The polite meeting showed that the conservative German leader had done his homework as he sought to avoid ambushes like those that Trump unleashed on Ukraine´s President Volodymyr Zelensky and South Africa´s president. But they did not see eye to eye on everything.

Trump -- who spoke to Russian leader Vladimir Putin a day earlier -- said it might be better to let the two sides fight it out, comparing the war that has left thousands dead and swathes of Ukraine in ruins to a children´s brawl.

“Sometimes you see two young children fighting like crazy. They hate each other, and they´re fighting in a park, and you try and pull them apart,” Trump told reporters.

“Sometimes you´re better off letting them fight for a while.” Trump said however that he had urged Putin not to retaliate after Ukraine launched daring drone attacks on its airbases, destroying several nuclear capable bombers. “I said ´don´t do it,´” Trump told reporters, adding that Putin had told him he had no choice but to respond and it was “not going to be pretty.”

Trump did make a series of off-color references to the defeat of Nazi Germany in World War II -- still a deeply sensitive subject in modern-day Germany. Praising Merz for Germany raising its defence spending in line with his demands for Nato members to cough up, Trump said he was not sure World War II US general Douglas MacArthur would have agreed.

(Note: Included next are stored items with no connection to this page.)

(* ===== verification/SyncKernel.v ===== *)
(** * The locks on the kernel

    The notifications of the kernel satisfy the interface on which the theorems of
    [SyncSpec] rest; a concrete system of threads and its mutex; and runs of
    condition variables in which a wake-up is lost. *)
From S2P Require Import Prelude Dlist Ntfn NtfnSpec Sync SyncSpec.

(** A capability names a notification and the badge of its signals; objects are
    allocated and freed by other code. *)
Class Caps := {
  cap_ntfn : Z -> Z;
  cap_badge : Z -> Z;
  vka_alloc : M kernel (Z * Z);
  vka_free : Z -> M kernel unit;
}.

Definition thread_runs (t : Z) (k : kernel) : bool :=
  match k.(tcbs) !! t with Some x => isRunnable x | None => false end.

#[global] Instance kernel_notify `{ReplyCaps} `{Caps} : Notify kernel := {|
  ntfn_signal c := sendSignal (cap_ntfn c) (cap_badge c);
  ntfn_wait t c := receiveSignal t (cap_ntfn c) true;
  can_run := thread_runs;
  ntfn_alloc := vka_alloc;
  ntfn_free := vka_free;
|}.

(** The flag of a notification is determined by the pointers. *)
Lemma dseg_one L prev p q q' last last' : dseg L prev p q last 0 -> dseg L prev p q' last' 0 -> q = q'.
Proof.
  revert prev p q'. induction q as [|t q IH]; intros prev p [|t' q']; simpl; [done| | |].
  - by intros [-> _] (E & Ht & _).
  - by intros (-> & Ht & _) [E _].
  - intros (-> & _ & nx & HL & Hq) (-> & _ & nx' & HL' & Hq'). assert (nx' = nx) as -> by congruence.
    f_equal. by eapply IH.
Qed.

Section KernelNotify.
Context `{ReplyCaps} `{Caps} (c : Z) (T : Z -> Prop).

(** The threads [T] run or wait on the notification, to which no thread is bound. *)
Definition waits_or_runs (n : Z) (x : thread) : Prop :=
  x.(t_state) = Running \/ blocked_on x = Some (ntfn n).

Definition kernel_sees (k : kernel) (f : flag) : Prop :=
  exists A, refines k A /\ A.(flags) !! cap_ntfn c = Some (f, 0) /\
    forall t, T t -> exists x, A.(threads) !! t = Some x /\ waits_or_runs (cap_ntfn c) x.

Lemma kernel_sees_queue k f t :
  kernel_sees k f -> T t -> thread_runs t k = bool_decide (t ∉ flag_queue f).
Proof.
  intros (A & HR & Hf & HT) Ht. destruct (HT t Ht) as (x & Hx & Hw).
  destruct (refines_thread _ _ _ _ HR Hx) as (y & Hy & <-). unfold thread_runs, isRunnable. rewrite Hy.
  assert (t ∈ flag_queue f <-> blocked_on (view y) = Some (ntfn (cap_ntfn c))) as Hq.
  { pose proof (r_blocked _ _ HR (ntfn (cap_ntfn c)) t) as Hb. simpl in Hb. by rewrite Hf, Hx in Hb. }
  destruct Hw as [Hw|Hw].
  - simpl in Hw. rewrite Hw. symmetry. apply bool_decide_eq_true. rewrite Hq. unfold blocked_on. simpl. by rewrite Hw.
  - rewrite bool_decide_false by tauto. unfold blocked_on in Hw. simpl in Hw. by destruct (tsType y).
Qed.

Lemma kernel_sees_one k f f' : kernel_sees k f -> kernel_sees k f' -> f = f'.
Proof.
  intros (A & HR & Hf & _) (A' & HR' & Hf' & _).
  destruct (refines_flag _ _ _ _ _ HR Hf) as (x & Hx & [_ Hst] & Hq).
  destruct (refines_flag _ _ _ _ _ HR' Hf') as (x' & Hx' & [_ Hst'] & Hq').
  assert (x' = x) as -> by congruence. pose proof (dseg_one _ _ _ _ _ _ _ Hq Hq') as E.
  destruct f, f'; simpl in *; naive_solver congruence.
Qed.

Lemma kernel_sees_waiting k q : kernel_sees k (Waiting q) -> q <> [].
Proof. intros (A & HR & Hf & _). destruct (refines_flag _ _ _ _ _ HR Hf) as (x & _ & [_ [_ Hq]] & _). done. Qed.

Lemma kernel_signal_sees k f :
  kernel_sees k f -> exists k' f', ntfn_signal c k = Ok tt k' /\ hits f f' /\ kernel_sees k' f'.
Proof.
  intros (A & HR & Hf & HT).
  destruct (perform_refines k A (NtfnSpec.Signal (cap_ntfn c) (cap_badge c)) HR) as (k' & Hrun & HR'); [simpl; by rewrite Hf|].
  simpl in Hrun, HR'. exists k'. unfold signal in HR'. rewrite Hf in HR'. destruct f as [|old|q].
  - rewrite (r_null _ _ HR) in HR'. exists (Active (cap_badge c)). split_and!; [done | by eexists|].
    eexists. split_and!; [done | simpl; by rewrite lookup_alter_eq, Hf | done].
  - eexists. split_and!; [done | by eexists |].
    eexists. split_and!; [done | simpl; by rewrite lookup_alter_eq, Hf | done].
  - destruct q as [|u q]; [by destruct (kernel_sees_waiting k []); [exists A|]|].
    exists (waiting q). split_and!; [done..|]. eexists. split_and!; [done | simpl; by rewrite lookup_alter_eq, Hf|].
    intros t Ht. destruct (HT t Ht) as (x & Hx & Hw). simpl. destruct (decide (t = u)) as [->|Hne].
    + rewrite lookup_alter_eq, Hx. eexists. split; [done|]. by left.
    + rewrite lookup_alter_ne by done. eauto.
Qed.

Lemma kernel_wait_sees k f t :
  kernel_sees k f -> T t -> t ∉ flag_queue f ->
  exists k' f', ntfn_wait t c k = Ok tt k' /\ joins t f f' /\ kernel_sees k' f'.
Proof.
  intros (A & HR & Hf & HT) Ht Hq. destruct (HT t Ht) as (x & Hx & Hw).
  assert (blocked_on x = None) as Hfree.
  { destruct Hw as [Hw|Hw]; [unfold blocked_on; by rewrite Hw|]. destruct Hq.
    pose proof (r_blocked _ _ HR (ntfn (cap_ntfn c)) t) as Hb. simpl in Hb. rewrite Hf, Hx in Hb. by apply Hb. }
  destruct (perform_refines k A (NtfnSpec.Wait t (cap_ntfn c)) HR) as (k' & Hrun & HR').
  { simpl. rewrite Hf, Hx. by rewrite Hfree. }
  simpl in Hrun, HR'. exists k'. unfold wait in HR'. rewrite Hf in HR'.
  assert (forall g f', waits_or_runs (cap_ntfn c) (g x) ->
    refines k' (on_thread t g (set_flag (cap_ntfn c) f' A)) -> kernel_sees k' f') as Hsees.
  { intros g f' Hg HR1. eexists. split_and!; [done | simpl; by rewrite lookup_alter_eq, Hf|]. intros u Hu. simpl.
    destruct (decide (u = t)) as [->|Hne]; [rewrite lookup_alter_eq, Hx; eauto | rewrite lookup_alter_ne by done; eauto]. }
  destruct f as [|badge|q]; eexists; (split_and!; [done..|]); eapply Hsees; try done; try by right.
  destruct Hw as [Hw|Hw]; [by left | congruence].
Qed.

#[global] Instance kernel_notify_ok : NotifyOk kernel c T := {|
  sees := kernel_sees;
  sees_queue := kernel_sees_queue;
  sees_one := kernel_sees_one;
  sees_waiting := kernel_sees_waiting;
  signal_sees := kernel_signal_sees;
  wait_sees := kernel_wait_sees;
|}.
End KernelNotify.

(** ** A kernel at rest: no thread is blocked, and no signal is kept *)

Definition at_rest (k : kernel) : Prop :=
  map_Forall (fun t x => t <> 0 /\ blocked_on (view x) = None) k.(tcbs) /\
  map_Forall (fun _ x => x.(state) = NtfnState_Idle /\ x.(ntfnQueue_head) = 0 /\ x.(ntfnQueue_tail) = 0) k.(ntfns) /\
  map_Forall (fun _ x => x.(ep_st) = EPState_Idle /\ x.(epQueue_head) = 0 /\ x.(epQueue_tail) = 0) k.(eps).

Definition machine_at_rest (k : kernel) : machine := {|
  threads := view <$> k.(tcbs);
  flags := (fun x => (Idle, x.(ntfnBoundTCB))) <$> k.(ntfns);
  queues := (fun _ => (EPState_Idle, [])) <$> k.(eps);
|}.

Lemma rest_refines k : at_rest k -> refines k (machine_at_rest k).
Proof.
  intros (Ht & Hn & He). assert (forall o, queue_of (machine_at_rest k) o = []) as Hq.
  { intros [n|e]; simpl; rewrite lookup_fmap; [by destruct (k.(ntfns) !! n) | by destruct (k.(eps) !! e)]. }
  split; simpl.
  - done.
  - rewrite lookup_fmap. destruct (k.(tcbs) !! 0) as [x|] eqn:E; [|done]. by apply Ht in E as [? _].
  - intros n. rewrite lookup_fmap. destruct (k.(ntfns) !! n) as [x|] eqn:E; constructor. apply Hn in E as (Es & _). done.
  - intros e. rewrite lookup_fmap. destruct (k.(eps) !! e) as [x|] eqn:E; constructor. apply He in E as (Es & _). done.
  - intros o. rewrite Hq. destruct o as [n|e]; simpl.
    + destruct (k.(ntfns) !! n) as [x|] eqn:E; [|done]. by apply Hn in E as (_ & Eh & Et).
    + destruct (k.(eps) !! e) as [x|] eqn:E; [|done]. by apply He in E as (_ & Eh & Et).
  - intros o t. rewrite Hq, elem_of_nil, lookup_fmap. destruct (k.(tcbs) !! t) as [x|] eqn:E; [|done].
    simpl. apply Ht in E as [_ ->]. done.
  - intros o. rewrite Hq. apply NoDup_nil_2.
Qed.

(** ** A concrete system

    Threads 1, 2 and 3 run; the mutex at 1000 uses the notification 100, the
    condition variable at 2000 the notification 200. *)

#[local] Instance no_reply_caps : ReplyCaps := fun _ => mret tt.
#[local] Instance flat_caps : Caps := {|
  cap_ntfn c := c;
  cap_badge _ := 0;
  vka_alloc := mret (1, 0);
  vka_free _ := mret tt;
|}.
#[local] Instance ints : Atomics := {|
  decrement_safe v := if v =? - 2 ^ 31 then None else Some (v - 1);
  increment v := s32 (v + 1);
|}.
#[local] Instance ints_ok : AtomicsOk.
Proof. split; [done|]. intros v Hv. apply s32_small. lia. Qed.

Definition ready : tcb := Tcb Running 0 0 0 0 0.

Definition bank_kernel : kernel := {|
  tcbs := <[1 := ready]> (<[2 := ready]> {[3 := ready]});
  ntfns := <[100 := Notification NtfnState_Idle 0 0 0 0]> {[200 := Notification NtfnState_Idle 0 0 0 0]};
  eps := ∅;
|}.

Definition bank_memory : gmap loc Z :=
  <[Cptr 1000 := 100]> (<[Value 1000 := 1]>
  (<[Cptr 2000 := 200]> (<[Waiters 2000 := 0]> {[Broadcasting 2000 := 0]}))).

Definition bank : lockers kernel :=
  Lockers (Shared bank_memory bank_kernel) (<[1 := Outside]> (<[2 := Outside]> {[3 := Outside]})).

Definition customers (t : Z) : Prop := t ∈ [1; 2; 3].

Lemma bank_at_rest : at_rest bank_kernel.
Proof. apply (bool_decide_unpack (at_rest bank_kernel)). by vm_compute. Qed.

Lemma customers_run t : customers t -> bank_kernel.(tcbs) !! t = Some ready /\ bank.(who) !! t = Some Outside.
Proof.
  unfold customers. rewrite !elem_of_cons, elem_of_nil. intros [->|[->|[->|[]]]]; by vm_compute.
Qed.

Lemma bank_fresh : fresh (c := 100) (T := customers) 1000 bank.
Proof.
  split; [done | by vm_compute..| |].
  - exists (machine_at_rest bank_kernel). split_and!; [apply rest_refines, bank_at_rest | by vm_compute|].
    intros t [Ht _]%customers_run. exists (view ready). split; [|by left]. unfold machine_at_rest. cbn [threads]. by rewrite lookup_fmap, Ht.
  - intros t a. simpl. rewrite !lookup_insert_Some, lookup_singleton_Some. unfold customers.
    rewrite !elem_of_cons. naive_solver.
Qed.

Lemma reachable_run {K} `{Notify K} `{Atomics} mutex ts (s0 s s' : lockers K) :
  reachable mutex s0 s -> for_each ts (turn mutex) s = Ok tt s' -> reachable mutex s0 s'.
Proof.
  revert s. induction ts as [|t ts IH]; intros s HR Hrun; simpl in Hrun; [by injection Hrun as <-|].
  apply bind_Ok in Hrun as ([] & s1 & H1 & Hrun). eapply IH; [|done]. by econstructor.
Qed.

(** [evening]: thread 1 is inside, threads 2 and 3 wait, 2 first. *)
Definition evening : lockers kernel :=
  final (for_each [1; 1; 1; 1; 2; 2; 3; 2; 2; 3; 3; 3] (turn 1000) bank) bank.

Lemma evening_reachable : reachable 1000 bank evening.
Proof.
  apply (reachable_run 1000 [1; 1; 1; 1; 2; 2; 3; 2; 2; 3; 3; 3] bank bank); [constructor|].
  apply (value_final _ _ bank). by vm_compute.
Qed.

Lemma kernel_sees_exact `{ReplyCaps} `{Caps} c T k f x q :
  kernel_sees c T k f -> k.(ntfns) !! cap_ntfn c = Some x -> x.(state) = NtfnState_Waiting ->
  dseg (links k.(tcbs)) 0 x.(ntfnQueue_head) q x.(ntfnQueue_tail) 0 -> f = Waiting q.
Proof.
  intros (A & HR & Hf & _) Hx Hst Hq. destruct (refines_flag _ _ _ _ _ HR Hf) as (x' & Hx' & [_ Hst'] & Hq').
  assert (x' = x) as -> by congruence. pose proof (dseg_one _ _ _ _ _ _ _ Hq Hq') as ->.
  destruct f; simpl in *; naive_solver congruence.
Qed.

Lemma evening_sees : sees (c := 100) (T := customers) evening.(common).(kern) (Waiting [2; 3]).
Proof.
  destruct (reachable_inv 1000 _ _ bank_fresh evening_reachable) as (pcs & f & v & HI).
  pose proof (i_sees _ _ _ _ _ HI) as Hs.
  assert (f = Waiting [2; 3]) as <-; [|done].
  eapply (kernel_sees_exact 100 customers); [exact Hs | by vm_compute | done|].
  vm_compute. split_and!; [done..|]. exists 3. split_and!; [done..|]. by exists 0.
Qed.

Lemma mutex_exclusion_witness : evening.(who) !! 1 = Some Inside /\ 1 = 1.
Proof.
  split; [by vm_compute|]. apply (mutex_exclusion 1000 bank evening 1 1 bank_fresh evening_reachable); by vm_compute.
Defined.

Lemma mutex_never_stuck_witness : exists s', turn 1000 1 evening = Ok tt s'.
Proof. apply (mutex_never_stuck 1000 bank evening 1 Inside bank_fresh evening_reachable); by vm_compute. Defined.

Lemma mutex_no_lost_wakeup_witness :
  exists u b, evening.(who) !! u = Some b /\ can_run u evening.(common).(kern) = true /\ has_lock b.
Proof.
  apply (mutex_no_lost_wakeup 1000 bank evening 2 (Locking (Ret 0)) bank_fresh evening_reachable); by vm_compute.
Defined.

Lemma mutex_hands_over_witness :
  exists s', for_each [1; 1; 1; 1; 1; 2] (turn 1000) evening = Ok tt s' /\ s'.(who) !! 2 = Some Inside /\
    sees (c := 100) (T := customers) s'.(common).(kern) (Waiting [3]).
Proof.
  apply (mutex_hands_over 1000 bank evening 1 2 [3] bank_fresh evening_reachable); [by vm_compute | apply evening_sees].
Defined.

(** ** Condition variables

    Programs that use the condition variable at 2000 as a monitor would. *)

Definition locked (body : prog) : prog :=
  seqp (sync_mutex_lock 1000) (fun _ => seqp body (fun _ => sync_mutex_unlock 1000)).

Definition cv_start (body3 : prog) : shared kernel * gmap Z prog :=
  (Shared bank_memory bank_kernel,
   <[1 := locked (sync_cv_wait 1000 2000)]> (<[2 := locked (sync_cv_wait 1000 2000)]> {[3 := locked body3]})).

Fixpoint turns (l : list (Z * nat)) : list Z :=
  match l with [] => [] | (t, n) :: l => repeat t n ++ turns l end.

(** Two signals can wake one thread only: both waiters have released the lock but
    not yet reached [seL4_Wait] when the third thread signals twice.  The
    notification keeps one signal, thread 1 takes it, and thread 2 blocks, counted as
    a waiter, with no thread left that would signal. *)
Example cv_signal_lost :
  exists s ps,
    for_each (turns [(1, 8%nat); (2, 8%nat); (3, 12%nat); (1, 14%nat); (2, 2%nat)]) tick
      (cv_start (seqp (sync_cv_signal 2000) (fun _ => sync_cv_signal 2000))) = Ok tt (s, ps) /\
    ps !! 1 = Some (Ret 0) /\ ps !! 3 = Some (Ret 0) /\
    can_run 2 s.(kern) = false /\ s.(mem) !! Waiters 2000 = Some 1.
Proof.
  pose (r := for_each (turns [(1, 8%nat); (2, 8%nat); (3, 12%nat); (1, 14%nat); (2, 2%nat)]) tick
               (cv_start (seqp (sync_cv_signal 2000) (fun _ => sync_cv_signal 2000)))).
  pose (st := final r (cv_start Fail)). exists st.1, st.2. split_and!; [|by vm_compute..].
  rewrite <- surjective_pairing. apply (value_final r tt (cv_start Fail)). by vm_compute.
Qed.

(** A broadcast can miss a waiter: threads 1 and 2 wait, thread 3 broadcasts and
    then waits itself.  Its [sync_cv_wait] clears [broadcasting] before thread 1 has
    taken the lock again, so thread 1 does not pass the wake-up on, and thread 2,
    which waited when the broadcast was made, stays blocked. *)
Theorem cv_broadcast_lost :
  exists s ps,
    for_each (turns [(1, 10%nat); (2, 10%nat); (3, 14%nat); (1, 12%nat)]) tick
      (cv_start (seqp (sync_cv_broadcast 2000) (fun _ => sync_cv_wait 1000 2000))) = Ok tt (s, ps) /\
    ps !! 1 = Some (Ret 0) /\ can_run 2 s.(kern) = false /\ can_run 3 s.(kern) = false /\
    s.(mem) !! Value 1000 = Some 1 /\ s.(mem) !! Waiters 2000 = Some 2.
Proof.
  pose (r := for_each (turns [(1, 10%nat); (2, 10%nat); (3, 14%nat); (1, 12%nat)]) tick
               (cv_start (seqp (sync_cv_broadcast 2000) (fun _ => sync_cv_wait 1000 2000)))).
  pose (st := final r (cv_start Fail)). exists st.1, st.2. split_and!; [|by vm_compute..].
  rewrite <- surjective_pairing. apply (value_final r tt (cv_start Fail)). by vm_compute.
Qed.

Then, referring to the upcoming 80th anniversary of the allied D-Day landings that led to the end of the war, Trump said: “That was not a pleasant day for you?” Merz, 69, calmly replied: “This was the liberation of my country from Nazi dictatorship. We know what we owe you.” Merz avoided other possible pitfalls as Trump spent much of his time on a lengthy discourse against his billionaire former advisor Elon Musk.